In line with the requirements of CEDAW, the government
recently completed a project to rewrite the textbooks used in the school system
to balance the presentation of men and women. Textbooks now show women in
various professions and also emphasize that both Christianity and Islam view
women and men as equals.
In 2002, 29.2 percent of women participated in the labor
force, reflecting a moderate increase since the 1970s. Although women have made
strides in education and labor force participation, very few have reached
leadership positions in business. Women have only begun to infiltrate public
leadership positions and are still excluded from the inner circle of Ba’ath
Party leadership.
Syrian women are not totally free to choose their
profession and are prohibited from working in jobs the government considers
hazardous and/or immoral.[xxxix] Many women who obtain university degrees in medicine,
law, engineering, and the humanities find employment appropriate to their
qualifications, but only 8.7 percent of women have university-level
education.[xl] Women and girls in rural areas often do not receive the
same professional opportunities as women in urban areas and are under pressure
from their families to perform unpaid domestic work rather than complete their
education or seek work outside the home.
Women still tend to work predominantly in low-paid jobs
performing manual labor. They dominate the agriculture sector, contributing 70
percent of agricultural activity, most often as unpaid farming laborers. By
contrast, relatively few women work in administrative, service-oriented,
technical, or industrial jobs, indicating that women are excluded from the
sectors that contribute most to the modern development of the Syrian
economy.[xli] Women also make up a small percentage of the military
and police force. Thirty percent of employed women work in the public
sector,[xlii] where they comprise roughly one-fifth of all public
sector employees.
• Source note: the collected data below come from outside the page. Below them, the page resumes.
Lemma classify_has_room db parsed : Forall has_room (classify db parsed).1.
Proof.
  rewrite classify_known. induction parsed as [|item parsed IH]; simpl; [done|].
  destruct (db !! surname item); simpl; [|done].
  constructor; [by eexists|done].
Qed.

(** C9: classification splits the parsed entries into the known ones
    (found in the directory) and the unknown ones (not found); each part
    keeps the order of the manifest, and a known entry carries the floor
    and the room the directory has for its surname at that moment. *)
Theorem classify_partition (db : gmap (list N) employee) (parsed : list entry) :
  (classify db parsed).2 = filter (miss db) parsed
  ∧ Forall2 (λ item k, ∃ emp, db !! surname item = Some emp
                              ∧ floor k = Some (emp_floor emp)
                              ∧ room k = Some (emp_room emp)
                              ∧ surname k = surname item
                              ∧ order k = order item)
      (filter (hit db) parsed) (classify db parsed).1.
Proof.
  split; [apply classify_unknown|].
  rewrite classify_known.
  induction parsed as [|item parsed IH]; simpl; [constructor|].
  destruct (db !! surname item) as [emp|] eqn:Hdb; simpl.
  - rewrite filter_cons_True by (unfold hit; eauto). constructor; [|done].
    exists emp. done.
  - rewrite filter_cons_False; [done|]. unfold hit. rewrite Hdb. by intros [? ?].
Qed.

(** *** Receiving a manifest *)

(** C2 (amended): when no line of the text matches the grammar,
    [handle_text] answers with the unrecognized-format message and closes
    the conversation; the session (deliveries, pending, current) and the
    directory file are left exactly as they were. *)
Theorem handle_text_unrecognized (text : list N) (w : world) :
  parse_delivery (strip text) = Ok [] →
  handle_text text w = Done (Some END) w [reply_text msg_unrecognized None].
Proof.
  intros Hp. unfold handle_text. unfold mbind, M_bind. rewrite Hp. done.
Qed.

(** What [handle_text] does with a manifest that has entries. *)
Lemma handle_text_manifest text parsed w :
  parse_delivery (strip text) = Ok parsed → parsed ≠ [] →
  let db := default ∅ (employees_json w) in
  ∃ out,
    handle_text text w
    = Done (match (classify db parsed).2 with
            | [] => Some END
            | _ => Some ASK_FLOOR
            end)
        (replace_session (Some (manifest_session db parsed)) w) out.
Proof.
  intros Hp Hne db. unfold handle_text. unfold mbind at 1, M_bind at 1.
  rewrite Hp. simpl.
  destruct parsed as [|item0 parsed0]; [done|].
  set (parsed := item0 :: parsed0) in *.
  unfold manifest_session. fold db.
  pose proof (classify_has_room db parsed) as Hroom.
  destruct (classify db parsed) as [known unknown] eqn:Hc.
  simpl in Hroom.
  unfold mbind, M_bind. simpl. fold db. rewrite Hc.
  destruct unknown as [|item rest]; simpl.
  - destruct (reply_route_ok (optimize_route known)) as (t & kb & _ & _ & ->).
    { by apply optimize_route_has_room. }
    eexists. reflexivity.
  - eexists. reflexivity.
Qed.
While women who work in the public sector tend to face less
discrimination than in the private sector, they are still largely relegated to
clerical and staff positions.[xliii]
Syria faces a serious unemployment problem as a result of
low GDP growth and high population growth. But with increasing numbers of women
entering the work force, women suffer disproportionately higher rates of
unemployment as they try to break into the labor market.[xliv]
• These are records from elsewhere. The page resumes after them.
(* ===== verification/GoStrings.v ===== *)
(** * Go's [strings] and [strconv] packages, as the code uses them

    A Go string is a sequence of bytes: [String.string].  This file holds
    the functions the modelled code calls, with the laws the components
    need.  The separators and patterns of every call in the code are
    constants, and all of them are ASCII; the definitions are exact for
    such patterns (the comments say where that matters). *)

From Stdlib Require Import DecimalString DecimalZ DecimalPos DecimalFacts.
From S2P Require Import Prelude.

Local Open Scope string_scope.

(** ** Splitting and joining *)

(** [strings.Split(s, sep)] for a separator of one byte. *)
Fixpoint Split (sep : ascii) (s : string) : list string :=
  match s with
  | EmptyString => [""]
  | String c s' =>
      if Ascii.eqb c sep then "" :: Split sep s'
      else match Split sep s' with
           | h :: t => String c h :: t
           | [] => [String c ""]
           end
  end.

(** [strings.Join(l, sep)]. *)
Fixpoint Join (l : list string) (sep : string) : string :=
  match l with
  | [] => ""
  | [x] => x
  | x :: l' => x ++ sep ++ Join l' sep
  end.

(** Does byte [c] occur in [s]? *)
Fixpoint has_byte (c : ascii) (s : string) : bool :=
  match s with
  | EmptyString => false
  | String c' s' => Ascii.eqb c' c || has_byte c s'
  end.

(** All bytes of [s] satisfy [p]. *)
Fixpoint all_bytes (p : ascii → bool) (s : string) : bool :=
  match s with
  | EmptyString => true
  | String c s' => p c && all_bytes p s'
  end.

(** ** Prefixes and substrings *)

(** [strings.HasPrefix(s, p)]. *)
Fixpoint HasPrefix (s p : string) {struct p} : bool :=
  match p, s with
  | EmptyString, _ => true
  | String a p', String b s' => Ascii.eqb a b && HasPrefix s' p'
  | String _ _, EmptyString => false
  end.

(** [s[n:]], and [s[:n]]; both are total here, while Go panics when [n]
    exceeds the length (the callers guard or bound it). *)
Fixpoint str_drop (n : nat) (s : string) : string :=
  match n, s with
  | S n', String _ s' => str_drop n' s'
  | _, _ => s
  end.

Fixpoint str_take (n : nat) (s : string) : string :=
  match n, s with
  | S n', String c s' => String c (str_take n' s')
  | _, _ => ""
  end.

(** [strings.TrimPrefix(s, p)]. *)
Definition TrimPrefix (s p : string) : string :=
  if HasPrefix s p then str_drop (String.length p) s else s.

(** [strings.Contains(s, p)]. *)
Fixpoint Contains (s p : string) : bool :=
  HasPrefix s p ||
  match s with
  | EmptyString => false
  | String _ s' => Contains s' p
  end.

(** [strings.Cut(s, sep)] for a one-byte separator: before, after, found. *)
Fixpoint Cut (sep : ascii) (s : string) : string * string * bool :=
  match s with
  | EmptyString => ("", "", false)
  | String c s' =>
      if Ascii.eqb c sep then ("", s', true)
      else let '(b, a, f) := Cut sep s' in (String c b, a, f)
  end.

(** ** Case *)

Definition is_upper (c : ascii) : bool :=
  (65 <=? N_of_ascii c)%N && (N_of_ascii c <=? 90)%N.
Definition is_lower (c : ascii) : bool :=
  (97 <=? N_of_ascii c)%N && (N_of_ascii c <=? 122)%N.
Definition is_digit (c : ascii) : bool :=
  (48 <=? N_of_ascii c)%N && (N_of_ascii c <=? 57)%N.
Definition is_letter (c : ascii) : bool := is_upper c || is_lower c.

Definition lower_byte (c : ascii) : ascii :=
  if is_upper c then ascii_of_N (N_of_ascii c + 32) else c.
Definition upper_byte (c : ascii) : ascii :=
  if is_lower c then ascii_of_N (N_of_ascii c - 32) else c.

(** [strings.ToLower], as far as ASCII patterns can tell.  Two runes
    outside ASCII are mapped into ASCII by [unicode.ToLower]: the Kelvin
    sign U+212A (bytes E2 84 AA, to [k]) and the dotted capital I U+0130
    (bytes C4 B0, to [i]).  Every other rune outside ASCII stays outside
    ASCII, so its bytes are kept: no ASCII pattern can match them. *)
Fixpoint ToLower (s : string) : string :=
  match s with
  | String "226" (String "132" (String "170" s')) => String "k" (ToLower s')
  | String "196" (String "176" s') => String "i" (ToLower s')
  | String c s' => String (lower_byte c) (ToLower s')
  | EmptyString => ""
  end.

(** The folding that [strings.EqualFold(s, t)] compares when [t] is ASCII:
    the two runes outside ASCII in the simple-folding orbit of an ASCII
    letter are the Kelvin sign U+212A (with [k]) and the long s U+017F
    (bytes C5 BF, with [s]). *)
Fixpoint fold_case (s : string) : string :=
  match s with
  | String "226" (String "132" (String "170" s')) => String "k" (fold_case s')
  | String "197" (String "191" s') => String "s" (fold_case s')
  | String c s' => String (lower_byte c) (fold_case s')
  | EmptyString => ""
  end.

(** [strings.EqualFold(s, t)] for an ASCII constant [t]. *)
Definition EqualFold (s t : string) : bool :=
  String.eqb (fold_case s) (fold_case t).

(** ** Numbers *)

(** [strings.HasSuffix]. *)
Definition HasSuffix (s suffix : string) : bool :=
  (String.length suffix <=? String.length s)%nat &&
  String.eqb (str_drop (String.length s - String.length suffix) s) suffix.

(** [strconv.Itoa]. *)
Definition Itoa (z : Z) : string := NilZero.string_of_int (Z.to_int z).

(** [strconv.Atoi] on a 64-bit platform: an optional sign, decimal digits,
    and an error outside the range of [int]. *)
Definition int_min : Z := (- 2 ^ 63)%Z.
Definition int_max : Z := (2 ^ 63 - 1)%Z.

Definition Atoi (s : string) : result Z :=
  let digits := match s with
                | String "+" (String "-" _) => "x"
                | String "+" s' => s'
                | _ => s
                end in
  match NilZero.int_of_string digits with
  | Some i =>
      let z := Z.of_int i in
      if (int_min <=? z)%Z && (z <=? int_max)%Z then Ok z
      else Err (ENew ("strconv.Atoi: parsing " ++ s ++ ": value out of range"))
  | None => Err (ENew ("strconv.Atoi: parsing " ++ s ++ ": invalid syntax"))
  end.

(** ** Quoting *)

Definition dquote : ascii := "034".
Definition backslash : ascii := "092".

Definition nibble (n : N) : ascii :=
  if (n <? 10)%N then ascii_of_N (48 + n) else ascii_of_N (87 + n).

(** One byte as [strconv.Quote] writes it; bytes outside ASCII, which belong
    to runes that [Quote] keeps when they are printable, are kept. *)
Definition quote_byte (c : ascii) : string :=
  let n := N_of_ascii c in
  if Ascii.eqb c dquote || Ascii.eqb c backslash then String backslash (String c "")
  else if (n =? 7)%N then String backslash "a"
  else if (n =? 8)%N then String backslash "b"
  else if (n =? 12)%N then String backslash "f"
  else if (n =? 10)%N then String backslash "n"
  else if (n =? 13)%N then String backslash "r"
  else if (n =? 9)%N then String backslash "t"
  else if (n =? 11)%N then String backslash "v"
  else if (n <? 32)%N || (n =? 127)%N
  then String backslash (String "x" (String (nibble (n / 16)) (String (nibble (n mod 16)) "")))
  else String c "".

Fixpoint quote_body (s : string) : string :=
  match s with
  | EmptyString => ""
  | String c s' => quote_byte c ++ quote_body s'
  end.

(** The [%q] verb on a string. *)
Definition Quote (s : string) : string :=
  String dquote "" ++ quote_body s ++ String dquote "".

(** ** Laws of [Split] and [Join] *)

Lemma Split_nonempty sep s : Split sep s ≠ [].
Proof.
  destruct s as [|c s']; cbn; [done|].
  destruct (Ascii.eqb c sep); [done|]. by destruct (Split sep s').
Qed.

Lemma Split_cons sep c s :
  Ascii.eqb c sep = false →
  ∃ h t, Split sep s = h :: t ∧ Split sep (String c s) = String c h :: t.
Proof.
  intros Hc. destruct (Split sep s) as [|h t] eqn:E.
  - by apply Split_nonempty in E.
  - exists h, t. split; [done|]. cbn. by rewrite Hc, E.
Qed.

Lemma Join_cons x l sep : l ≠ [] → Join (x :: l) sep = x ++ sep ++ Join l sep.
Proof. by destruct l. Qed.

(** Joining with the separator undoes splitting. *)
Lemma Join_Split sep s : Join (Split sep s) (String sep "") = s.
Proof.
  induction s as [|c s IH]; [done|].
  destruct (Ascii.eqb c sep) eqn:Hc.
  - apply Ascii.eqb_eq in Hc as ->. cbn. rewrite Ascii.eqb_refl.
    rewrite Join_cons by apply Split_nonempty. by rewrite IH.
  - destruct (Split_cons sep c s Hc) as (h & t & Hs & ->).
    rewrite Hs in IH. destruct t as [|y t].
    + cbn in *. by rewrite IH.
    + rewrite Join_cons in * by done. by rewrite <- IH.
Qed.

Lemma Split_no_sep sep s : has_byte sep s = false → Split sep s = [s].
Proof.
  induction s as [|c s IH]; [done|]. cbn. intros H.
  apply orb_false_iff in H as [-> H]. by rewrite IH.
Qed.

(** A separator in the middle splits into the two splits. *)
Lemma Split_app sep a b :
  Split sep (a ++ String sep b) = (Split sep a ++ Split sep b)%list.
Proof.
  induction a as [|c a IH]; cbn.
  - by rewrite Ascii.eqb_refl.
  - rewrite IH. destruct (Ascii.eqb c sep); [done|].
    by destruct (Split sep a) eqn:E; [apply Split_nonempty in E|].
Qed.

(** Splitting undoes joining when no piece holds the separator. *)
Lemma Split_Join sep l :
  l ≠ [] → Forall (λ s, has_byte sep s = false) l →
  Split sep (Join l (String sep "")) = l.
Proof.
  intros Hne Hl. induction Hl as [|x l Hx Hl IH]; [done|].
  destruct l as [|y l].
  - by apply Split_no_sep.
  - rewrite Join_cons by done. change (String sep "" ++ Join (y :: l) (String sep ""))
      with (String sep (Join (y :: l) (String sep ""))).
    rewrite Split_app, IH by done. by rewrite Split_no_sep.
Qed.

(** No piece of a split holds the separator. *)
Lemma Split_pieces sep s : Forall (λ x, has_byte sep x = false) (Split sep s).
Proof.
  induction s as [|c s IH]; cbn; [by repeat constructor|].
  destruct (Ascii.eqb c sep) eqn:Hc; [by constructor|].
  destruct (Split sep s) as [|h t]; inversion IH; subst; constructor; cbn;
    rewrite ?Hc; auto.
Qed.

Lemma has_byte_app c a b : has_byte c (a ++ b) = has_byte c a || has_byte c b.
Proof. induction a as [|x a IH]; cbn; [done|]. by rewrite IH, orb_assoc. Qed.

Lemma all_bytes_app p a b : all_bytes p (a ++ b) = all_bytes p a && all_bytes p b.
Proof. induction a as [|x a IH]; cbn; [done|]. by rewrite IH, andb_assoc. Qed.

Lemma all_bytes_mono (p q : ascii → bool) s :
  (∀ c, p c = true → q c = true) → all_bytes p s = true → all_bytes q s = true.
Proof.
  intros Hpq. induction s as [|c s IH]; cbn; [done|].
  intros H. apply andb_true_iff in H as [Hc Hs]. by rewrite (Hpq _ Hc), IH.
Qed.

(** A string all of whose bytes satisfy [p] holds no byte outside [p]. *)
Lemma all_bytes_no_byte p c s :
  p c = false → all_bytes p s = true → has_byte c s = false.
Proof.
  intros Hc. induction s as [|x s IH]; cbn; [done|].
  intros H. apply andb_true_iff in H as [Hx Hs]. rewrite IH by done.
  destruct (Ascii.eqb x c) eqn:E; [|done].
  apply Ascii.eqb_eq in E as ->. congruence.
Qed.

(** [Cut] finds the first separator. *)
Lemma Cut_app sep a b : has_byte sep a = false → Cut sep (a ++ String sep b) = (a, b, true).
Proof.
  induction a as [|c a IH]; cbn; intros H.
  - by rewrite Ascii.eqb_refl.
  - apply orb_false_iff in H as [-> H]. by rewrite IH.
Qed.

(** ** Laws of prefixes *)

Lemma HasPrefix_spec s p : HasPrefix s p = true ↔ ∃ r, s = p ++ r.
Proof.
  revert s. induction p as [|a p IH]; intros s; cbn; [by split; eauto|].
  destruct s as [|b s]; [by split; [|intros [? ?]]|].
  rewrite andb_true_iff, Ascii.eqb_eq, IH. split.
  - intros [-> [r ->]]. by exists r.
  - intros [r [= -> ->]]. eauto.
Qed.

Lemma HasPrefix_app p r : HasPrefix (p ++ r) p = true.
Proof. apply HasPrefix_spec. eauto. Qed.

Lemma str_drop_app p r : str_drop (String.length p) (p ++ r) = r.
Proof. by induction p. Qed.

Lemma TrimPrefix_app p r : TrimPrefix (p ++ r) p = r.
Proof. unfold TrimPrefix. by rewrite HasPrefix_app, str_drop_app. Qed.

Lemma str_take_length n s : String.length (str_take n s) = Nat.min n (String.length s).
Proof. revert s. induction n as [|n IH]; intros [|c s]; cbn; auto. Qed.

Lemma str_take_app n a b :
  (n <= String.length a)%nat → str_take n (a ++ b) = str_take n a.
Proof.
  revert n. induction a as [|c a IH]; intros [|n] H; cbn in *; try done; try lia.
  by rewrite IH by lia.
Qed.

Lemma str_length_app a b :
  String.length (a ++ b) = (String.length a + String.length b)%nat.
Proof. induction a as [|c a IH]; cbn; auto. Qed.

Lemma str_app_nil_r s : s ++ "" = s.
Proof. by induction s as [|c s IH]; cbn; rewrite ?IH. Qed.

Lemma str_app_assoc a b c : a ++ b ++ c = (a ++ b) ++ c.
Proof. by induction a as [|x a IH]; cbn; rewrite ?IH. Qed.

(** ** Laws of the numbers *)

(** Parsing what [Itoa] prints gives the number back, inside the range of
    [int]. *)
Lemma Atoi_Itoa z : (int_min <= z <= int_max)%Z → Atoi (Itoa z) = Ok z.
Proof.
  intros Hz. unfold Atoi, Itoa.
  assert (Hplus : ∀ i, match NilZero.string_of_int i with
                       | String "+" (String "-" _) => "x"
                       | String "+" s' => s'
                       | _ => NilZero.string_of_int i
                       end = NilZero.string_of_int i).
  { intros [[]|[]]; reflexivity. }
  rewrite Hplus, NilZero.isi, DecimalZ.of_to; [|by destruct z as [|p|p]; cbn; try done;
    intros [= E]; destruct (DecimalPos.Unsigned.to_uint_nonnil p)..].
  by rewrite (proj2 (Z.leb_le _ _)), (proj2 (Z.leb_le _ _)) by lia.
Qed.

Lemma Itoa_inj a b : Itoa a = Itoa b → a = b.
Proof.
  assert (H : ∀ z, NilZero.int_of_string (Itoa z) = Some (Z.to_int z)).
  { intros z. unfold Itoa. rewrite NilZero.isi; [done|by destruct z as [|p|p]; cbn; try done;
    intros [= E]; destruct (DecimalPos.Unsigned.to_uint_nonnil p)..]. }
  intros E. apply DecimalZ.to_int_inj. pose proof (H a). pose proof (H b). congruence.
Qed.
Micro-enterprise loans through the Syrian government and UN Relief and Works
Agency are provided for women at a far lower rate than for men. Furthermore,
agency projects to reach potential borrowers generally target public places
where men are working, and loan guarantee requirements tend to favor forms of
wealth that are more accessible to the male population.[xlv]
While labor regulations insist upon women’s equal access
to job opportunities in the public and private sectors, as well as equal
remuneration for labor, they do not provide any protections in the event of
discrimination.[xlvi] Nevertheless, gender-based discrimination in obtaining
professional employment is reported to be low.